BEGIN Extracted material
Lemma removePlayer_consistent (db : Db) (reg : PlayerManager.Registry) (ws : nat)
    (now : string) :
  registryConsistent reg -> registryConsistent (afterRemove db reg ws now).
Proof.
  intros Hreg. pose proof Hreg as [Hnp Hns Hsock Hplay].
  unfold afterRemove, PlayerManager.removePlayer.
  destruct (mapGet (PlayerManager.wsToPlayerId reg) ws) as [id |] eqn:Hws; [| done].
  destruct (PlayerManager.truthy id && mapHas (PlayerManager.activePlayers reg) id);
    [| done].
  destruct (Hsock ws id Hws) as (pl0 & Hpl0 & Hpws0).
  split; cbn [fst snd PlayerManager.activePlayers PlayerManager.wsToPlayerId].
  - by apply mapDelete_NoDup.
  - by apply mapDelete_NoDup.
  - intros ws' id' Hget. destruct (decide (ws = ws')) as [<- | Hw].
    + by rewrite mapGet_mapDelete_eq in Hget.
    + rewrite mapGet_mapDelete_ne in Hget by done.
      destruct (Hsock ws' id' Hget) as (pl & Hpl & Hpws).
      exists pl. split; [| done]. rewrite mapGet_mapDelete_ne; [done |].
      intros <-. congruence.
  - intros id' pl Hget. destruct (decide (id = id')) as [<- | Hi].
    + by rewrite mapGet_mapDelete_eq in Hget.
    + rewrite mapGet_mapDelete_ne in Hget by done.
      destruct (Hplay id' pl Hget) as (Hpid & Hnonempty & Hpws).
      split; [done |]. split; [done |]. rewrite mapGet_mapDelete_ne; [done |].
      intros Heq. rewrite <- Heq in Hpws. congruence.
Qed.
(** A number that is not a zero and whose exponent, when it is finite, is
    not below the least exponent. *)
Definition nonzero_above_emin (x : number) : Prop :=
  match x with
  | S754_zero _ => False
  | S754_finite _ _ e => emin prec emax <= e
  | _ => True
  end.

Definition js_sub : number -> number -> number := SFsub prec emax.

(** [x > 0] *)
Definition is_positive (x : number) : bool :=
  match x with
  | S754_finite false _ _ | S754_infinity false => true
  | _ => false
  end.

End JsNumber.
Export JsNumber.

(** ** JavaScript strings *)

Module JsString.

Definition ascii_lower (c : ascii) : ascii :=
  let n := nat_of_ascii c in
  if ((65 <=? n) && (n <=? 90))%nat then ascii_of_nat (n + 32) else c.

(** [String.prototype.toLowerCase]. *)
Fixpoint toLowerCase (s : string) : string :=
  match s with
  | EmptyString => EmptyString
  | String c s' => String (ascii_lower c) (toLowerCase s')
  end.

(** [split_aux sep s cur] : the pieces of [s] between occurrences of the
    one-character separator [sep]; [cur] is the piece read so far. *)
Fixpoint split_aux (sep : ascii) (s : string) (cur : string) : list string :=
  match s with
  | EmptyString => [cur]
  | String c s' =>
      if Ascii.eqb c sep then cur :: split_aux sep s' EmptyString
      else split_aux sep s' (cur +:+ String c EmptyString)
  end.

(** [s.split(' ')]. *)
Definition split_space (s : string) : list string :=
  split_aux " "%char s EmptyString.

End JsString.
Export JsString.

(** ** Documents *)

(** A field that may be missing from a document or a request body. *)
Inductive field (A : Type) : Type :=
| Undefined
| Null
| Val (a : A).
Arguments Undefined {A}.
Arguments Null {A}.
Arguments Val {A} a.

Definition is_undefined {A} (f : field A) : bool :=
  match f with Undefined => true | _ => false end.

Record item := {
  productId : string;
  quantity : Z
}.

Record order := {
  o_userId : field string;
  o_items : field (list item);
  o_total : field number;
  o_shippingAddress : field string;
  o_paymentIntentId : string;
  o_status : string;
  o_createdAt : Z;
  o_updatedAt : Z
}.

Record product := {
  p_name : field string;
  p_category : field string;
  p_description : field string;
  p_tags : field (list string);
  p_price : field number;
  p_images : field (list string);
  p_stock : Z
}.

Record user := {
  u_email : field string;
  u_role : field string
}.

Record index_entry := {
  ie_productId : string;
  ie_name : field string;
  ie_category : field string;
  ie_price : field number;
  ie_image : field string;
  ie_searchTerms : list string;
  ie_updatedAt : Z
}.

(** ** The world of the external services *)

Inductive collection := Orders | Products | Carts | Users | SearchIndex.

Record intent_params := {
  ip_amount : number;
  ip_currency : field string;
  ip_orderId : field string
}.

Inductive event :=
| StripeCreate (p : intent_params)
| StripeRetrieve (id : string)
| AuthVerify (token : option string)
| DocGet (c : collection) (id : string)
| CollectionGet (c : collection)
| DocAdd (c : collection) (id : string)
| BatchCommit (updates : list (string * Z))
| DocSet (c : collection) (id : string)
| DocDelete (c : collection) (id : string).

Definition is_collection_get (e : event) : bool :=
  match e with CollectionGet _ => true | _ => false end.

Definition is_write (e : event) : bool :=
  match e with
  | DocAdd _ _ | BatchCommit _ | DocSet _ _ | DocDelete _ _ => true
  | _ => false
  end.

Record World := {
  (** the provider's answer to [paymentIntents.create]: an error text or the
      client secret of the new intent *)
  provider_create : intent_params -> string + string;
  (** the status of the payment intents the provider knows *)
  intents : gmap string string;
  (** the ID tokens the identity service accepts, with the uid they carry *)
  id_tokens : gmap string string;
  orders : gmap string order;
  products : gmap string product;
  carts : gmap string (list item);
  users : gmap string user;
  search_index : gmap string index_entry;
  (** the time of the store, read by [FieldValue.serverTimestamp()]:
      microseconds since the Unix epoch *)
  now : Z;
  trace : list event
}.

Definition add_event (e : event) (w : World) : World :=
  {| provider_create := provider_create w; intents := intents w;
     id_tokens := id_tokens w; orders := orders w; products := products w;
     carts := carts w; users := users w; search_index := search_index w;
     now := now w; trace := trace w ++ [e] |}.

Definition set_orders (m : gmap string order) (w : World) : World :=
  {| provider_create := provider_create w; intents := intents w;
     id_tokens := id_tokens w; orders := m; products := products w;
     carts := carts w; users := users w; search_index := search_index w;
     now := now w; trace := trace w |}.

Definition set_products (m : gmap string product) (w : World) : World :=
  {| provider_create := provider_create w; intents := intents w;
     id_tokens := id_tokens w; orders := orders w; products := m;
     carts := carts w; users := users w; search_index := search_index w;
     now := now w; trace := trace w |}.

Definition set_carts (m : gmap string (list item)) (w : World) : World :=
  {| provider_create := provider_create w; intents := intents w;
     id_tokens := id_tokens w; orders := orders w; products := products w;
     carts := m; users := users w; search_index := search_index w;
     now := now w; trace := trace w |}.

Definition set_search_index (m : gmap string index_entry) (w : World) : World :=
  {| provider_create := provider_create w; intents := intents w;
     id_tokens := id_tokens w; orders := orders w; products := products w;
     carts := carts w; users := users w; search_index := m;
     now := now w; trace := trace w |}.

(** ** The monad of the handlers: a world is threaded, a call may throw *)

Definition M (A : Type) : Type := World -> (string + A) * World.

#[export] Instance M_ret : MRet M := fun A a w => (inr a, w).

#[export] Instance M_bind : MBind M := fun A B f m w =>
  match m w with
  | (inl msg, w') => (inl msg, w')
  | (inr a, w') => f a w'
  end.

Definition throw {A} (msg : string) : M A := fun w => (inl msg, w).

Definition emit (e : event) : M unit := fun w => (inr tt, add_event e w).

Definition ask {A} (f : World -> A) : M A := fun w => (inr (f w), w).

Definition update (f : World -> World) : M unit := fun w => (inr tt, f w).

(** ** The payments provider *)

Module Stripe.

(** [stripe.paymentIntents.create(params)] *)
Definition paymentIntents_create (p : intent_params) : M string :=
  emit (StripeCreate p);;
  answer ← ask (fun w => provider_create w p);
  match answer with
  | inl msg => throw msg
  | inr client_secret => mret client_secret
  end.

(** [stripe.paymentIntents.retrieve(id)]: the status of the intent. *)
Definition paymentIntents_retrieve (id : string) : M string :=
  emit (StripeRetrieve id);;
  found ← ask (fun w => intents w !! id);
  match found with
  | None => throw ("No such payment_intent: " +:+ id)
  | Some st => mret st
  end.

End Stripe.

(** ** The identity service *)

Module Auth.
(** ** Loops

    [for_each body l s] is [for (auto x : l) s = body(x, s);]. *)
Fixpoint for_each {A S} (body : A → S → outcome S) (l : list A) (s : S) : outcome S :=
  match l with
  | [] => Ok s
  | x :: l' => s' ← body x s; for_each body l' s'
  end.

(** [for_range n body s] is [for (int i = 0; i < n; i++) s = body(i, s);]. *)
Definition for_range {S} (n : Z) (body : Z → S → outcome S) (s : S) : outcome S :=
  for_each body (seqZ 0 n) s.

(** ** Vectors indexed by a C++ [int] *)

Definition vget {A} (l : list A) (i : Z) : outcome A :=
  if bool_decide (0 ≤ i) then from_option_or OutOfRange (l !! Z.to_nat i)
  else Fail OutOfRange.

Definition vset {A} (l : list A) (i : Z) (x : A) : outcome (list A) :=
  if bool_decide (0 ≤ i < Z.of_nat (length l)) then Ok (<[Z.to_nat i := x]> l)
  else Fail OutOfRange.

Definition vsize {A} (l : list A) : Z := Z.of_nat (length l).

(** [v.erase(it)] for an iterator at position [i]. *)
Definition erase_at {A} (i : nat) (l : list A) : list A := take i l ++ drop (S i) l.

(** ** Machine integers

    [uint64_t] values are kept in [0, 2^64) by reducing after every operation
    that may leave the range; [int] conversions reduce to [-2^31, 2^31). *)
Definition u64 (x : Z) : Z := x mod 2 ^ 64.
Definition u32 (x : Z) : Z := x mod 2 ^ 32.
Definition s32 (x : Z) : Z := (x + 2 ^ 31) mod 2 ^ 32 - 2 ^ 31.

(** [int] division and remainder truncate towards zero and are undefined for a
    zero divisor. *)
Definition idiv (a b : Z) : outcome Z :=
  if b =? 0 then Fail DivisionByZero else Ok (Z.quot a b).

(** ** Lemmas on outcomes *)

Lemma bind_Ok {A B} (f : A → outcome B) (o : outcome A) (b : B) :
  o ≫= f = Ok b ↔ ∃ a, o = Ok a ∧ f a = Ok b.
Proof. destruct o as [a|e]; simpl; naive_solver. Qed.

(** Total correctness of a sequence: [Q] describes the intermediate value. *)
Lemma bind_total {A B} (Q : A → Prop) (P : B → Prop) (o : outcome A) (f : A → outcome B) :
  (∃ a, o = Ok a ∧ Q a) → (∀ a, Q a → ∃ b, f a = Ok b ∧ P b) →
  ∃ b, o ≫= f = Ok b ∧ P b.
Proof. intros (a & -> & Ha) H. by apply H. Qed.

Lemma from_option_or_Ok {A} f (o : option A) a :
  from_option_or f o = Ok a ↔ o = Some a.
Proof. destruct o; naive_solver. Qed.

Lemma idiv_Ok a b q : idiv a b = Ok q ↔ b ≠ 0 ∧ q = Z.quot a b.
Proof. unfold idiv. destruct (Z.eqb_spec b 0); naive_solver. Qed.

Lemma ensure_Ok b f : ensure b f = Ok tt ↔ b = true.
Proof. destruct b; naive_solver. Qed.

Lemma vget_Ok {A} (l : list A) i a :
  vget l i = Ok a ↔ 0 ≤ i ∧ l !! Z.to_nat i = Some a.
Proof.
  unfold vget. case_bool_decide; [rewrite from_option_or_Ok|]; naive_solver.
Qed.

Lemma vset_Ok {A} (l l' : list A) i x :
  vset l i x = Ok l' ↔ 0 ≤ i < Z.of_nat (length l) ∧ l' = <[Z.to_nat i := x]> l.
Proof. unfold vset. case_bool_decide; naive_solver. Qed.

Lemma vget_in_range {A} (l : list A) i :
  0 ≤ i < vsize l → ∃ a, vget l i = Ok a.
Proof.
  intros Hi. destruct (lookup_lt_is_Some_2 l (Z.to_nat i)) as [a Ha].
  { unfold vsize in Hi. lia. }
  exists a. apply vget_Ok. split; [lia|done].
Qed.

Lemma vset_in_range {A} (l : list A) i x :
  0 ≤ i < vsize l → vset l i x = Ok (<[Z.to_nat i := x]> l).
Proof. intros Hi. unfold vset. by rewrite bool_decide_eq_true_2 by exact Hi. Qed.

Lemma vset_vget {A} (l l' : list A) i j x :
  vset l i x = Ok l' → vget l' j = if bool_decide (i = j) then Ok x else vget l j.
Proof.
  intros [Hi ->]%vset_Ok. unfold vget.
  destruct (decide (0 ≤ j)) as [Hj|Hj].
  2:{ rewrite !(bool_decide_eq_false_2 (0 ≤ j)) by done.
      by rewrite bool_decide_eq_false_2 by lia. }
  rewrite !(bool_decide_eq_true_2 (0 ≤ j)) by done.
  case_bool_decide as E.
  - subst. rewrite list_lookup_insert_eq by lia. done.
  - rewrite list_lookup_insert_ne by lia. done.
Qed.

Lemma vset_size {A} (l l' : list A) i x : vset l i x = Ok l' → vsize l' = vsize l.
Proof. intros [_ ->]%vset_Ok. unfold vsize. by rewrite length_insert. Qed.

(** ** Reasoning about loops *)

Lemma for_each_app {A S} (body : A → S → outcome S) l1 l2 s :
  for_each body (l1 ++ l2) s = for_each body l1 s ≫= for_each body l2.
Proof.
  revert s. induction l1 as [|x l1 IH]; intros s; [done|]. simpl.
  destruct (body x s); simpl; auto.
Qed.

Lemma for_each_ext {A S} (f g : A → S → outcome S) l s :
  (∀ x s, x ∈ l → f x s = g x s) → for_each f l s = for_each g l s.
Proof.
  revert s. induction l as [|x l IH]; intros s H; [done|]. simpl.
  rewrite H by (by left). destruct (g x s); simpl; [|done].
  apply IH. intros; apply H. by right.
Qed.

Lemma for_each_fmap {A B S} (h : A → B) (f : B → S → outcome S) l s :
  for_each (λ x s, f (h x) s) l s = for_each f (h <$> l) s.
Proof.
  revert s. induction l as [|x l IH]; intros s; [done|]. csimpl.
  destruct (f (h x) s); simpl; auto.
Qed.

(** Partial correctness: an invariant kept by every round holds at the end. *)
Lemma for_each_inv {A S} (I : S → Prop) (body : A → S → outcome S) l s s' :
  (∀ x s s', x ∈ l → I s → body x s = Ok s' → I s') →
  I s → for_each body l s = Ok s' → I s'.
Proof.
  revert s. induction l as [|x l IH]; intros s Hb HI; simpl.
  - by intros [= <-].
  - intros (s1 & H1 & H2)%bind_Ok.
    eapply IH; [|eapply Hb; [|done|exact H1]; left|exact H2].
    intros; eapply Hb; [right|..]; eauto.
Qed.

(** Total correctness: if no round can fail under the invariant, the loop
    returns and the invariant holds. *)
Lemma for_each_total {A S} (I : S → Prop) (body : A → S → outcome S) l s :
  (∀ x s, x ∈ l → I s → ∃ s', body x s = Ok s' ∧ I s') →
  I s → ∃ s', for_each body l s = Ok s' ∧ I s'.
Proof.
  revert s. induction l as [|x l IH]; intros s Hb HI; simpl; [by eauto|].
  destruct (Hb x s) as (s1 & -> & H1); [left|done|]. simpl.
  apply IH; [|done]. intros; apply Hb; [by right|done].
Qed.

(** The same for a loop that counts, with an invariant of the counter. *)
Lemma for_range_total {S} (I : Z → S → Prop) n (body : Z → S → outcome S) s :
  0 ≤ n → I 0 s → (∀ k s, 0 ≤ k < n → I k s → ∃ s', body k s = Ok s' ∧ I (k + 1) s') →
  ∃ s', for_range n body s = Ok s' ∧ I n s'.
Proof.
  intros Hn H0 Hb. unfold for_range.
  assert (H : ∀ m k s, (0 ≤ k)%Z → (k + Z.of_nat m = n)%Z → I k s →
    ∃ s', for_each body (seqZ k (Z.of_nat m)) s = Ok s' ∧ I n s').
  { induction m as [|m IH]; intros k s1 Hk E Hs.
    - exists s1. rewrite seqZ_nil by lia. split; [done|]. by replace n with k by lia.
    - rewrite seqZ_cons by lia. cbn [for_each]. destruct (Hb k s1) as (s2 & -> & H2); [lia|done|].
      cbn [mbind outcome_bind]. replace (Z.pred (Z.of_nat (Datatypes.S m))) with (Z.of_nat m) by lia.
      apply IH; [lia|lia|]. by replace (Z.succ k) with (k + 1) by lia. }
  destruct (H (Z.to_nat n) 0 s) as (s' & Hs' & HI); [lia|lia|done|].
  rewrite Z2Nat.id in Hs' by lia. by exists s'.
Qed.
END Extracted material
▶ [What you will do] Supply only the number of lines above in which "answer" occurs.

▶ [Exercise result] 3